Steven Spielberg est visiblement admiratif de Katharine « Kay » Graham, et il faut dire qu’il est très intéressant de voir son évolution et ses réflexions sur la place des femmes. Au début du film, elle paraît peu sûre d’elle en raison de son manque d’expérience professionnelle, et Spielberg nous la montre clairement isolée dans un milieu dominé par les hommes.
Certaines scènes font tiquer : par exemple la réunion qu’elle a soigneusement préparée et où elle n’osera prendre la parole, souffrant de la misogynie ambiante mais aussi du syndrome de l’imposteur… citons encore la scène où son collègue dit qu’elle ne réussira jamais à diriger le journal car c’est « une femme de »et « une fille de » .

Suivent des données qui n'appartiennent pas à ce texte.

(** * Isoform collapsing (pbtranscript.collapsing)

    A shallow embedding of [pbtranscript/collapsing/common.py] and
    [pbtranscript/collapsing/CollapseIsoforms.py]: the output-file naming
    scheme [CollapsedFiles] and [FilteredFiles], the streaming collapser
    [Branch] and the pipeline driver [CollapseIsoformsRunner]; and of the
    input checks of [pbtranscript/Polish.py] ([Polish.validate_inputs])
    and [pbtranscript/tofu_wrap.py] ([_sanity_check_args] and the choice
    of the input isoforms in [args_runner]), which have exceptions of
    their own.

    Python values are embedded as follows.
    - [str] is [string]; ["%s.%s" % (a, b)] is string concatenation.
    - [int] is [Z]; the coverage and identity fractions are rationals [Q]
      (only their comparison with a threshold is ever used).
    - An exception is a value of [exn]; a call that may raise returns a
      [result].
    - The file system is a finite map from paths to nodes; code that reads
      and writes files lives in the state-and-error monad [M], whose state
      also carries a journal of the calls to external collaborators, so
      that ordering properties can be stated.
    - Helpers that live in modules outside the embedded sources
      ([pbtranscript.io], [pbtranscript.Utils],
      [pbtranscript.collapsing.CollapsingUtils]) are either parameters of a
      [Section] or definitions marked [Modelled from the spec]. *)

From Stdlib Require Import ZArith QArith String Ascii List Lia Permutation.
From stdpp Require Import gmap strings list fin_maps sorting pretty.

Open Scope string_scope.
Open Scope list_scope.
Open Scope Z_scope.

(** ** Exceptions and results *)

(** The exceptions that can escape the embedded code.  [AssertionError] and
    [IOError] are raised by the sources themselves; the others are raised by
    collaborators and named as the design document names them. *)
Inductive exn : Type :=
| AssertionError
| IOError (msg : string)
| NonUniqueIdsError (name : string)
| ParseError (path : string)
| UnsortedInputError (name : string)
| ExonChainError (name : string)
| EmptyGroupError (cuff_index isoform_index : Z)
| MissingSequenceError (name : string).

Inductive result (A : Type) : Type :=
| Ok (a : A)
| Raise (e : exn).

Arguments Ok {A} a.
Arguments Raise {A} e.

Definition is_ok {A} (r : result A) : bool :=
  match r with Ok _ => true | Raise _ => false end.

(** ** Output file names: [common.py] *)

Module CollapsedFiles.

(** [class CollapsedFiles(object)]: [__init__] stores the two attributes. *)
Record t : Type := mk {
  prefix : string;
  allow_extra_5exon : bool
}.

(** [has_5merge_str]: ["5merge" if self.allow_extra_5exon else "no5merge"]. *)
Definition has_5merge_str (self : t) : string :=
  if allow_extra_5exon self then "5merge" else "no5merge".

Plus tard dans le film Kay expliquera à sa fille qu’elle ne voulait pas cette responsabilité, qu’elle ne s’y attendait pas, qu’elle était à l’époque heureuse d’être femme au foyer, illustrant parfaitement l’expression « Autre temps, autre mœurs ».
Meryl Streep incarne de manière convaincue et convaincante Kay Graham. Il faut dire que c’est un rôle en or qui a valu à Mademoiselle Streep une énième nomination aux Oscars… Va t -elle remporter la statuette ?
Tom Hanks est aussi irréprochable dans le rôle du rédacteur en chef têtu et fort en gueule Ben Bradlee ; les « seconds couteaux » sont des acteurs de talent comme Sarah Paulson (qui hérited’une scène émouvante et un brin féministe ), ou encore Bob Odenkirk, un journaliste aux bons tuyaux, Michael Stuhlbarg en directeur du « New York Times » … et j’en passe
En plus de bénéficier d’une histoire intéressante et toujours d’actualité sur la liberté d’expression et le pouvoir de la presse, et la place des femmes dans la société « the Post » bénéficie d’un casting 4 étoiles ( Meryl Streep, Tom Hanks, Sarah Paulson, Bob Odenkirk, Tracy Letts, Michael Stuhlbarg...) d’une mise en images remarquable. Le film est un superbe hommage au journalisme, et aux femmes.
Je n’ai donc pas grand-chose à reprocher si ce n’est que Steven Spielberg ne sort pas de sa zone de confort avec ce film. Peut-être le fera- t-il avec « Ready Player One » ?
Pentagon Papers
De Steven Spielberg
J’ai beaucoup aimé ce film, bien fait, très bien joué. Certes, un peu classique mais qui me réconcilie avec Steven Spielberg qui avait tendance à se perdre dans ses derniers films.
Je crois que « Ready Player One » sera au contraire un film très « Spielbergien », il revient à ses premiers amours cinématographiques.
Et pour la statuette, j’adore Meryl mais c’est Frances McDormand qui mérite de l’avoir.